Lemma readFrames_run fs acc start rest : Forall frame_ok fs ->
  forM (seq start (length fs)) acc (fun fs _ => f <- readFrame ;; ret (fs ++ [f])) (Join (frame_bytes <$> fs) "" +:+ rest) = (Ok (acc ++ fs), rest).
Proof.
  intros Hf. revert acc start. induction Hf as [|f fs Hf Hfs IH]; intros acc start; [by rewrite app_nil_r|].
  cbn [length seq forM]. rewrite fmap_cons, Join_cons, sapp_assoc. unfold bind at 1 2. rewrite readFrame_app by done.
  unfold ret at 1. by rewrite IH, <- app_assoc.
Qed.

(** The frames written to a connection are read back in order, each exactly as it was, and nothing
    of what follows is consumed, for any texts below 4 GiB. *)
Theorem readFrames_written fs rest : Forall frame_ok fs ->
  readFrames (length fs) (Join (frame_bytes <$> fs) "" +:+ rest) = (Ok fs, rest).
Proof. apply (readFrames_run fs [] 0). Qed.

(** The length of a text of 4 GiB is written as zero: its bytes are taken for the frames that follow. *)
Lemma huge_text_misread p rest : Z.of_nat (slen p) = 2 ^ 32 -> readLenPrefixed (writeLenPrefixed p +:+ rest) = (Ok "", p +:+ rest).
Proof.
  intros Hp. unfold readLenPrefixed, writeLenPrefixed, bind. rewrite Hp, sapp_assoc. change (u32 (2 ^ 32)) with 0.
  by rewrite read_be_app.
Qed.

(** A connection that breaks between two fields of a frame looks like one that was closed. *)
Lemma torn_frame_is_EOF :
  fst (readFrame (stake 10 (frame_bytes {| f_disc := discJSON; f_seq := 1; f_kind := kindRequest; f_method := "m"; f_errMsg := ""; f_body := "b" |})))
  = Fail (errors_Sentinel IoEOF "EOF").
Proof. reflexivity. Qed.

(** ** Calls that overlap *)

(** What the two encodings of a body promise: they are read back, and no body is encoded as nothing. [encoding/json] only keeps
    texts that are UTF-8: it puts U+FFFD for every other byte. *)
Class BodiesLaws (Body : Type) `{Bodies Body} := {
  utf8_texts : Body -> Prop;
  json_law b s : utf8_texts b -> json_Marshal b = Ok s -> s <> "" /\ json_Unmarshal s = Ok b;
  gob_law b s : gob_Encode b = Ok s -> s <> "" /\ gob_Decode s = Ok b;
}.

Section calls.
Context {Body : Type} `{BodiesLaws Body}.

(** A body the encoding keeps. *)
Definition survives (disc : ascii) (b : Body) : Prop := disc = discJSON -> utf8_texts b.

Lemma encode_decode disc b s : survives disc b -> encodeBody disc (Some b) = Ok s -> decodeBody disc s = Ok (Some b).
Proof.
  unfold encodeBody, decodeBody. intros Hu He. destruct (Ascii.eqb_spec disc discJSON) as [Hd|].
  - apply json_law in He as [Hne ->]; [|by apply Hu]. by destruct (String.eqb_spec s "").
  - destruct (Ascii.eqb disc discGob); [|done]. apply gob_law in He as [Hne ->]. by destruct (String.eqb_spec s "").
Qed.

(** Runs in which a request is only read while the calls that run have its encoding. *)
Inductive phased : server (Body:=Body) -> Prop :=
| phased_init input : phased {| se_codec := {| sv_in := input; sv_out := ""; sv_pending := zero_frame |}; se_calls := [] |}
| phased_accept s s' : phased s -> serve_step Accept s = Some s' ->
    Forall (fun k => f_disc (c_request k) = f_disc (sv_pending (se_codec s'))) (se_calls s) -> phased s'
| phased_finish s i reply s' : phased s -> serve_step (Finish i reply) s = Some s' -> phased s'.

Lemma WriteResponse_pending (resp : Response) (body : option Body) c : sv_pending (snd (WriteResponse resp body c)) = sv_pending c.
Proof.
  unfold WriteResponse, bind, read, update, of_result, ret. destruct (String.eqb (rs_Error resp) ""); [|done].
  by destruct (encodeBody (f_disc (sv_pending c)) body).
Qed.

Lemma sendResponse_pending req (reply : Body + string) c : sv_pending (sendResponse req reply c) = sv_pending c.
Proof. apply WriteResponse_pending. Qed.

Lemma ReadRequestBody_codec c : snd (ReadRequestBody (Body:=Body) c) = c.
Proof. unfold ReadRequestBody, bind, read, of_result. done. Qed.

Lemma phased_uniform s : phased s -> Forall (fun k => f_disc (c_request k) = f_disc (sv_pending (se_codec s))) (se_calls s).
Proof.
  induction 1 as [input|s s' Hs _ Hstep Hu|s i reply s' Hs IH Hstep]; [constructor|..].
  - unfold serve_step in Hstep. destruct (ReadRequestHeader (se_codec s)) as [[req|e] c]; [|done].
    destruct (negb _); [injection Hstep as <-; exact Hu|]. pose proof (ReadRequestBody_codec c) as Hc.
    destruct (ReadRequestBody c) as [[arg|e] c']; injection Hstep as <-; cbn [snd se_codec se_calls] in *; [|exact Hu].
    apply Forall_app. split; [exact Hu|]. by apply Forall_singleton.
  - cbn [serve_step] in Hstep. destruct (se_calls s !! i) as [k|]; [|done]. injection Hstep as <-.
    cbn [se_codec se_calls]. rewrite sendResponse_pending. by apply Forall_delete.
Qed.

##########

The answer is the full set of records above, repeated exactly.

Lemma readFrames_run fs acc start rest : Forall frame_ok fs ->
  forM (seq start (length fs)) acc (fun fs _ => f <- readFrame ;; ret (fs ++ [f])) (Join (frame_bytes <$> fs) "" +:+ rest) = (Ok (acc ++ fs), rest).
Proof.
  intros Hf. revert acc start. induction Hf as [|f fs Hf Hfs IH]; intros acc start; [by rewrite app_nil_r|].
  cbn [length seq forM]. rewrite fmap_cons, Join_cons, sapp_assoc. unfold bind at 1 2. rewrite readFrame_app by done.
  unfold ret at 1. by rewrite IH, <- app_assoc.
Qed.

(** The frames written to a connection are read back in order, each exactly as it was, and nothing
    of what follows is consumed, for any texts below 4 GiB. *)
Theorem readFrames_written fs rest : Forall frame_ok fs ->
  readFrames (length fs) (Join (frame_bytes <$> fs) "" +:+ rest) = (Ok fs, rest).
Proof. apply (readFrames_run fs [] 0). Qed.

(** The length of a text of 4 GiB is written as zero: its bytes are taken for the frames that follow. *)
Lemma huge_text_misread p rest : Z.of_nat (slen p) = 2 ^ 32 -> readLenPrefixed (writeLenPrefixed p +:+ rest) = (Ok "", p +:+ rest).
Proof.
  intros Hp. unfold readLenPrefixed, writeLenPrefixed, bind. rewrite Hp, sapp_assoc. change (u32 (2 ^ 32)) with 0.
  by rewrite read_be_app.
Qed.

(** A connection that breaks between two fields of a frame looks like one that was closed. *)
Lemma torn_frame_is_EOF :
  fst (readFrame (stake 10 (frame_bytes {| f_disc := discJSON; f_seq := 1; f_kind := kindRequest; f_method := "m"; f_errMsg := ""; f_body := "b" |})))
  = Fail (errors_Sentinel IoEOF "EOF").
Proof. reflexivity. Qed.

(** ** Calls that overlap *)

(** What the two encodings of a body promise: they are read back, and no body is encoded as nothing. [encoding/json] only keeps
    texts that are UTF-8: it puts U+FFFD for every other byte. *)
Class BodiesLaws (Body : Type) `{Bodies Body} := {
  utf8_texts : Body -> Prop;
  json_law b s : utf8_texts b -> json_Marshal b = Ok s -> s <> "" /\ json_Unmarshal s = Ok b;
  gob_law b s : gob_Encode b = Ok s -> s <> "" /\ gob_Decode s = Ok b;
}.

Section calls.
Context {Body : Type} `{BodiesLaws Body}.

(** A body the encoding keeps. *)
Definition survives (disc : ascii) (b : Body) : Prop := disc = discJSON -> utf8_texts b.

Lemma encode_decode disc b s : survives disc b -> encodeBody disc (Some b) = Ok s -> decodeBody disc s = Ok (Some b).
Proof.
  unfold encodeBody, decodeBody. intros Hu He. destruct (Ascii.eqb_spec disc discJSON) as [Hd|].
  - apply json_law in He as [Hne ->]; [|by apply Hu]. by destruct (String.eqb_spec s "").
  - destruct (Ascii.eqb disc discGob); [|done]. apply gob_law in He as [Hne ->]. by destruct (String.eqb_spec s "").
Qed.

(** Runs in which a request is only read while the calls that run have its encoding. *)
Inductive phased : server (Body:=Body) -> Prop :=
| phased_init input : phased {| se_codec := {| sv_in := input; sv_out := ""; sv_pending := zero_frame |}; se_calls := [] |}
| phased_accept s s' : phased s -> serve_step Accept s = Some s' ->
    Forall (fun k => f_disc (c_request k) = f_disc (sv_pending (se_codec s'))) (se_calls s) -> phased s'
| phased_finish s i reply s' : phased s -> serve_step (Finish i reply) s = Some s' -> phased s'.

Lemma WriteResponse_pending (resp : Response) (body : option Body) c : sv_pending (snd (WriteResponse resp body c)) = sv_pending c.
Proof.
  unfold WriteResponse, bind, read, update, of_result, ret. destruct (String.eqb (rs_Error resp) ""); [|done].
  by destruct (encodeBody (f_disc (sv_pending c)) body).
Qed.

Lemma sendResponse_pending req (reply : Body + string) c : sv_pending (sendResponse req reply c) = sv_pending c.
Proof. apply WriteResponse_pending. Qed.

Lemma ReadRequestBody_codec c : snd (ReadRequestBody (Body:=Body) c) = c.
Proof. unfold ReadRequestBody, bind, read, of_result. done. Qed.

Lemma phased_uniform s : phased s -> Forall (fun k => f_disc (c_request k) = f_disc (sv_pending (se_codec s))) (se_calls s).
Proof.
  induction 1 as [input|s s' Hs _ Hstep Hu|s i reply s' Hs IH Hstep]; [constructor|..].
  - unfold serve_step in Hstep. destruct (ReadRequestHeader (se_codec s)) as [[req|e] c]; [|done].
    destruct (negb _); [injection Hstep as <-; exact Hu|]. pose proof (ReadRequestBody_codec c) as Hc.
    destruct (ReadRequestBody c) as [[arg|e] c']; injection Hstep as <-; cbn [snd se_codec se_calls] in *; [|exact Hu].
    apply Forall_app. split; [exact Hu|]. by apply Forall_singleton.
  - cbn [serve_step] in Hstep. destruct (se_calls s !! i) as [k|]; [|done]. injection Hstep as <-.
    cbn [se_codec se_calls]. rewrite sendResponse_pending. by apply Forall_delete.
Qed.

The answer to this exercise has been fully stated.